In order to test whether the effect of power conversion might help explain the lack of perfect agreement between direct and indirect utility measurements, we also assessed the agreement between VAS and HUI scores and compared them with ICCs between SG and HUI scores (results not shown). In all three assessments (A, B and C) and for both HUI2 and HUI3, transformation of VAS values to SG utilities decreased the agreement. Better agreement between rating scales and HUI scores than between SG and HUI scores has also been noted by Bosch et al. [48] in a study conducted on patients with intermittent claudication. These results support the claim that power conversion might not be the best function to transform VAS values to SG utilities. Other studies have examined the relationship between values and utilities and were unable to confirm the power function with their data [49]. However, even though the appropriateness of using power conversion to transform VAS values to utility scores is uncertain, we believe this factor has not significantly contributed to the observed disagreement. We calculated Pearson coefficients as well as ICCs in our analysis (Table 3). Pearson coefficient only examines how well the ranking of health states from the best to the worst are comparable between SG and HUI. In the ICC method on the other hand, the absolute values of utilities are taken into account. Therefore it is reasonable to expect that Pearson coefficients will be greater than ICC values. Comparison of the Pearson correlation coefficients and ICCs showed that in almost all assessments, the Pearson coefficient was greater than the corresponding ICC. However, the magnitudes of the differences were negligible (maximum 7%) and none of them were statistically significant. Therefore we expect factors, other than power conversion, to be responsible for the detected disagreement. It is worth reminding that in development of the HUI2 and HUI3 systems, the same method (power conversion) was used to estimate SG utilities [3, 4], therefore whatever the effect of power conversion is, it is common between the SG utilities calculated in this study and HUI scores obtained from scoring formulas in our study. However, our results were consistent across several power functions (Table 3). Interestingly, the smallest ICC was consistently obtained using the same power function as has been used to generate the HUI2.

Agreement between direct and indirect utilities at the group level

At the group level, direct and indirect utilities showed important and statistically significant differences. However, after observing strong agreement at the individual level, we expected otherwise. This is because direct measures preserve individual variability in utility scores, whereas in the scoring formulas of HUI systems, individual utilities are averaged and this variability is suppressed. One explanation for disagreement at the group level is the concept of response shift, as discussed above. If we agree that chronically ill patients usually become accustomed to their situation, patient and community utilities should not match and patient utilities should exceed those of the community. This argument is supported by our findings because, regardless of the effect of adjustment, the observed differences in our t-test analysis are consistently positive in all eight power functions and three assessments.

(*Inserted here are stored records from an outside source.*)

(* ===== verification/OperSpec.v ===== *)
(** * What the operations ask of the server

    The operations that stand for one request, the write with its padding, and the symbolic link:
    the transfers each makes and the answer it gives. *)

From S2P Require Import Prelude Utils Exception Control Buffer Stack State Wp Demo Curl Rules Method MethodSpec Sends Locks LocksSpec UnlockSpec Propfind Dav DavSpec.
#[local] Open Scope Z_scope.
#[local] Open Scope c_scope.

(** The errno of an exception is never a success. *)
Lemma exception_errno_negative e : exception_errno e < 0.
Proof. unfold exception_errno. repeat case_match; done. Qed.

(** The request an operation stands for. *)
Definition operation_request (op : operation) : option request :=
  match op with
  | Omkdir p => Some (Rmkcol p)
  | Orename a b f => if f =? 0 then Some (Rmove a b)
                     else if f =? RENAME_NOREPLACE then Some (Rmove_nooverwrite a b) else None
  | Ounlink p | Ormdir p => Some (Rdelete p)
  | Ochmod p m => Some (Rproppatch p "N:mode" (Some (mode_value m)))
  | Ochown p u w => Some (Rproppatch p "N:owner" (Some (owner_value u w)))
  | _ => None
  end.

(** The method that the server must have announced for it. *)
Definition operation_method (op : operation) : option DavMethod :=
  match op with Omkdir _ => Some MKCOL | Orename _ _ _ => Some MOVE | _ => None end.

Section Single.
Context `{E : Env}.
Variable junk : Z -> bytes.

Definition announced (op : operation) (g : G) : Prop :=
  match operation_method op with Some m => m ∈ allowed (g_server g) | None => True end.

#[export] Instance announced_dec op g : Decision (announced op g).
Proof. unfold announced. destruct (operation_method op); apply _. Defined.

(** Without the announcement the handler returns at once. *)
Lemma operation_not_announced op l g :
  ~ announced op g -> dav_oper junk op (l, g) = (Ret (- EOPNOTSUPP), (l, g)).
Proof.
  unfold announced.
  destruct op; simpl; intros Ha; try done;
    unfold dav_mkdir, dav_rename, allows, shared, gets, when, skip, mret, return_;
    unfold bind at 1; cbn [fst snd]; by rewrite bool_decide_false.
Qed.

(** The operation is the request and the check after it. *)
Lemma operation_is_request op q l g :
  operation_request op = Some q -> announced op g ->
  dav_oper junk op (l, g) = (_ <- req (run_request q) ;; return_check 0) (l, g).
Proof.
  assert (forall f m, run_request f = m -> (_ <- req m ;; return_check (L := HFrame) 0) (l, g)
            = (_ <- req (run_request f) ;; return_check 0) (l, g)) as Heq by (by intros ?? <-).
  destruct op as [| | | |p|a b f|p|p|p m|p u w| | | | | | | |]; simpl; intros Hq Ha; simplify_eq.
  - unfold dav_mkdir, allows, shared, gets, when, skip, mret. unfold bind at 1. cbn [fst snd].
    unfold announced in Ha. simpl in Ha. by rewrite bool_decide_true.
  - unfold dav_rename, allows, shared, gets, when, skip, mret. unfold bind at 1. cbn [fst snd].
    unfold announced in Ha. simpl in Ha. rewrite bool_decide_true by done. simpl.
    unfold bind. destruct (f =? 0); [|destruct (f =? RENAME_NOREPLACE); [|done]]; simplify_eq;
      cbn [run_request]; by destruct (req _ (l, g)) as [[] ?].
  - done.
  - done.
  - done.
  - done.
Qed.

(** C14: the operations that stand for one request: mkdir, unlink, rmdir, chmod, chown, and rename
    with the flags 0 or RENAME_NOREPLACE. Where the operation needs a method (mkdir, rename) that
    the server has not announced, the answer is [-EOPNOTSUPP] and nothing is sent or changed.
    Otherwise answering 0 means that the request was made with exactly one transfer for its method,
    and any other answer is the errno of the exception the request ended with, after at most one
    transfer. *)
Theorem operation_makes_request op q l g r s :
  operation_request op = Some q -> dav_oper junk op (l, g) = (Ret r, s) ->
  (~ announced op g /\ r = - EOPNOTSUPP /\ s = (l, g))
  \/ (announced op g /\ r = 0
      /\ sent_with (request_option q).1 (request_option q).2 (g_sent g) s.2)
  \/ (announced op g /\ r < 0 /\ at_most_one (g_sent g) s.2 /\
      exists l1 g1, run_request q (frame0, g) = (Ret 1, (l1, g1)) /\ r = exception_errno (g_ex g1)).
Proof.
  intros Hq. destruct (decide (announced op g)) as [Ha|Ha].
  2: { rewrite operation_not_announced by done. intros [= <- <-]. by left. }
  rewrite (operation_is_request op q l g Hq Ha). unfold req, call. unfold bind at 1 2.
  destruct (run_request q (frame0, g)) as [c [l1 g1]] eqn:Hr.
  pose proof (request_sends q _ _ _ _ _ Hr) as Hs.
  destruct c as [a| | |c|f]; simpl; try done.
  pose proof (request_status q _ _ _ Hr) as Hc. simpl in Hc.
  unfold return_check, dav_exception_check, dav_exception_map, has_ex, upd_ex, gets, modify.
  unfold bind, mret, return_. simpl.
  destruct Hs as [[[= ->] Hs]|[[[= ->] Hs]|[f Hf]]]; [..|done].
  - destruct (Exception_has (g_ex g1)) eqn:He; unfold TEST_SUCCESS in Hc; rewrite He in Hc; [done|].
    intros H. simplify_eq. right; left. done.
  - destruct (Exception_has (g_ex g1)) eqn:He; unfold TEST_SUCCESS in Hc; rewrite He in Hc; [|done].
    intros H. simplify_eq. right; right. split; [done|]. split; [apply exception_errno_negative|].
    split; [exact Hs|]. eauto.
Qed.
End Single.

(** ** [write], with its padding *)

Section Write.
Context `{E : Env}.
Implicit Types (n : list (list (CURLoption * optval))) (g : G).

(** A request that answered 0, with the one transfer it made. *)
Definition performed (q : request) g g' : Prop :=
  (exists l', run_request q (frame0, g) = (Ret 0, (l', g')))
  /\ sent_with (request_option q).1 (request_option q).2 (g_sent g) g'.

Although our analysis demonstrated obvious differences between the two HUI systems, we did not intend to compare HUI2 and HUI3 systems in this study. Similar relationship between HUI2 and HUI3 scores has been reported and possible explanations for such differences have been presented elsewhere [4, 25, 27, 28].

Study limitations

In measuring preferences for health states, a predefined hypothetical health state can be explained to the respondent. Alternatively, the subject can be asked to evaluate his or her own SDCS [2]. In this study, VAS scores were obtained from patients with their SDCS in mind. If we assume that a respondent's conceptualization of health status included some other dimensions not included in the HUI2 and HUI3 systems, then in this study we have actually compared different health states to each other. This limitation might explain at least some part of the observed disagreement between direct and indirect utilities.

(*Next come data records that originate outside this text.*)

(* ===== verification/ServerSpec.v ===== *)
(** * Requests against a server that stores files

    What GET, PUT, HEAD, DELETE and MOVE do to the files of a [FileServer], and what they hand to the caller,
    for every way libcurl cuts a transfer into pieces. *)

From S2P Require Import Prelude Utils UtilsSpec Exception Control Buffer Stack State Wp Demo Curl Rules Method MethodSpec Pool Progress TextSpec Server.
#[local] Open Scope Z_scope.
#[local] Open Scope c_scope.

(** ** Transfers *)

Section Transfers.
Context `{E : Env} {R : Type}.
Implicit Types (opts : list (CURLoption * optval)) (x : xfer World) (l : Frame) (g : G).

(** The shared state after a transfer on the handle. *)
Definition transferred (h : addr) opts (o : outcome World) g : G :=
  set_g_handles (<[h := mkEasy opts (out_info o)]> (g_handles g)) (set_g_world (out_world o) g).

(** Without functions of the program. *)
Lemma run_xfer_plain h opts x l g :
  plain_opts opts ->
  run_xfer (R := R) h opts x (l, g)
  = (Next (out_code (converse x [])), (l, transferred h opts (converse x []) g)).
Proof.
  intros (Hh & Hw & Hr). induction x as [w code info|line k IH|chunk k IH|n k IH]; cbn [run_xfer converse].
  - done.
  - unfold header_callback. rewrite Hh. exact (IH _).
  - unfold write_callback. rewrite Hw. exact (IH _).
  - unfold read_callback. rewrite Hr, take_nil, drop_nil. exact (IH _).
Qed.

(** The sizes that the header lines leave. *)
Definition head_sizes (s : option Z) (lines : list bytes) : option Z :=
  foldl (fun s line => match dav_head_size line with Some n => Some n | None => s end) s lines.

Lemma run_xfer_head h opts x l g :
  last_opt CURLOPT_HEADERFUNCTION opts = Some (VFun CB_dav_head_callback) ->
  last_opt CURLOPT_HEADERDATA opts = Some (VData AT_sizep) ->
  last_opt CURLOPT_WRITEFUNCTION opts = None -> last_opt CURLOPT_READFUNCTION opts = None ->
  let o := converse x [] in
  exists l', run_xfer (R := R) h opts x (l, g) = (Next (out_code o), (l', transferred h opts o g))
    /\ f_size l' = head_sizes (f_size l) (out_headers o).
Proof.
  intros Hh Hd Hw Hr. revert l. induction x as [w code info|line k IH|chunk k IH|n k IH]; intros l;
    cbn [run_xfer converse].
  - by exists l.
  - unfold header_callback. rewrite Hh, Hd. unfold __dav_head_callback.
    destruct (dav_head_size line) as [n|] eqn:Hn.
    + destruct (IH (zlen line) (set_f_size (Some n) l)) as (l' & Hrun & Hs). exists l'.
      split; [exact Hrun|]. rewrite Hs. cbn. by rewrite Hn.
    + destruct (IH (zlen line) l) as (l' & Hrun & Hs). exists l'.
      split; [exact Hrun|]. rewrite Hs. cbn. by rewrite Hn.
  - unfold write_callback. rewrite Hw. destruct (IH (zlen chunk) l) as (l' & Hrun & Hs). by exists l'.
  - unfold read_callback. rewrite Hr, take_nil, drop_nil. destruct (IH [] l) as (l' & Hrun & Hs). by exists l'.
Qed.

(** The upload sends what is left of the buffer. *)
Lemma run_xfer_put h opts x l g b :
  last_opt CURLOPT_READFUNCTION opts = Some (VFun CB_Buffer_fetch) ->
  last_opt CURLOPT_READDATA opts = Some (VData AT_buf) ->
  last_opt CURLOPT_WRITEFUNCTION opts = None -> last_opt CURLOPT_HEADERFUNCTION opts = None ->
  sane_xfer x -> f_buf l = Some b -> Buffer_wf b ->
  let o := converse x (unread b) in
  exists l', run_xfer (R := R) h opts x (l, g) = (Next (out_code o), (l', transferred h opts o g)).
Proof.
  intros Hr Hd Hw Hh Hx. revert l b.
  induction Hx as [w code info|line k _ IH|chunk k _ _ IH|n k Hn _ IH]; intros l b Hl Hb; cbn [run_xfer converse].
  - by exists l.
  - unfold header_callback. rewrite Hh. by destruct (IH (zlen line) l b) as (l' & Hrun); [..|by exists l'].
  - unfold write_callback. rewrite Hw. by destruct (IH (zlen chunk) l b) as (l' & Hrun); [..|by exists l'].
  - unfold read_callback. rewrite Hr, Hd. unfold do_Buffer_fetch.
    destruct (Buffer_fetch_spec n b Hb Hn) as (b' & Hf & Hb' & Hdata & Hsize & Hoff).
    set (out := take (Z.to_nat (Z.min n (size b - offset b))) (unread b)) in *.
    pose proof Hb as [Ho Hs _]. unfold zlen in Hs.
    assert (length (unread b) = Z.to_nat (size b - offset b)) as Hlen by (unfold unread; rewrite length_drop; lia).
    assert (out = take (Z.to_nat n) (unread b)) as <-.
    { unfold out. destruct (decide (n <= size b - offset b)); [by rewrite Z.min_l by lia|].
      by rewrite !take_ge by lia. }
    assert (unread b' = drop (Z.to_nat n) (unread b)) as <-.
    { unfold unread. rewrite Hdata, Hoff, drop_drop. unfold unread in Hlen. rewrite length_drop in Hlen.
      destruct (decide (n <= size b - offset b)); [f_equal; lia|]. by rewrite !drop_ge by lia. }
    destruct (IH out (set_f_buf (Some b') l) b' eq_refl Hb') as (l' & Hrun). exists l'.
    unfold bind at 1 2. unfold local, gets. cbn [fst]. rewrite Hl, Hf. exact Hrun.
Qed.

(** A chunk that fits. *)
Lemma append_room ok chunk b e :
  fits b -> extensible b = false -> offset b + zlen chunk <= size b ->
  exists b', Buffer_append ok chunk (zlen chunk) (Some b) e = Some (zlen chunk, Some b', e)
    /\ fits b' /\ extensible b' = false /\ size b' = size b /\ offset b' = offset b + zlen chunk
    /\ filled b' = filled b ++ chunk.
Proof.
  intros [Ho Hs Hb] Hx Hroom. pose proof (zlen_nonneg chunk). unfold Buffer_append.
  destruct (Z.eqb_spec (zlen chunk) 0) as [H0|H0].
  { assert (chunk = []) as -> by (destruct chunk; [done|unfold zlen in H0; simpl in H0; lia]).
    exists b. rewrite app_nil_r. split_and!; [done|by split|done|done|by rewrite Z.add_0_r|done]. }
  rewrite u64_id by lia. rewrite (proj2 (Z.ltb_ge _ _)) by lia. unfold mem_read, mem_write.
  rewrite bool_decide_true by lia. cbn [mbind option_bind]. rewrite drop_0, take_ge by (unfold zlen; lia).
  rewrite bool_decide_true by lia. eexists. split; [reflexivity|]. unfold filled. cbn [data offset size extensible].
  unfold zlen in *. assert (length (take (Z.to_nat (offset b)) (data b)) = Z.to_nat (offset b)) as Hl by (rewrite length_take; lia).
  split_and!; [|done..|].
  - split; cbn [data offset size]; unfold zlen; rewrite ?length_app, ?Hl, ?length_drop; lia.
  - rewrite app_assoc, take_app_length'; [done|]. rewrite length_app, Hl. lia.
Qed.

A power conversion specific to this study was not estimated. It seems that individuals do not have a context-independent relative risk attitude and a single power conversion can not be found to convert VAS scores to SG scores [15]. Torrance et al. explained that although context biases have been identified in several studies, the relationship between VAS scores and SG utilities can be modelled by a power curve specific to the study [16]. They emphasize that the power function should be developed within the same study. In development of the HUI2 and HUI3 systems, VAS scores and SG utilities were measured for a limited number of health states in the same study to estimate the power function which was used to transform the scores. However, there are other studies that have not estimated their power function within the context of that study and applied a power function reported by others [11, 12]. Although this limitation could have affected the results of current study, several power conversions were examined to minimize this shortcoming and the results were robust to utilization of various power functions.

VAS measurements have several problems. First, if the top and bottom anchors of VAS are not clearly defined (e.g. dead), comparison of scores between individuals might be invalid. The anchors for the VAS used in this study (as included in the EQ5D questionnaire) were labeled "best imaginable health state" and "worst imaginable health state". Clearly, these anchors can be conceptualized by individuals differently. However, on the VAS used to develop the HUI systems, the anchors were also labeled "best desirable" and "worst desirable" and were not clearly defined. Furthermore, VAS measurements are prone to several measurement biases such as spacing-out bias, end-aversion bias, and context biases [13, 15]. In this study, the effect of end-aversion bias at the upper end of the scale has been adjusted. However, there are other types of adjustment that could have been used to improve the results, such as Parducci and Wedell's range-frequency model [50].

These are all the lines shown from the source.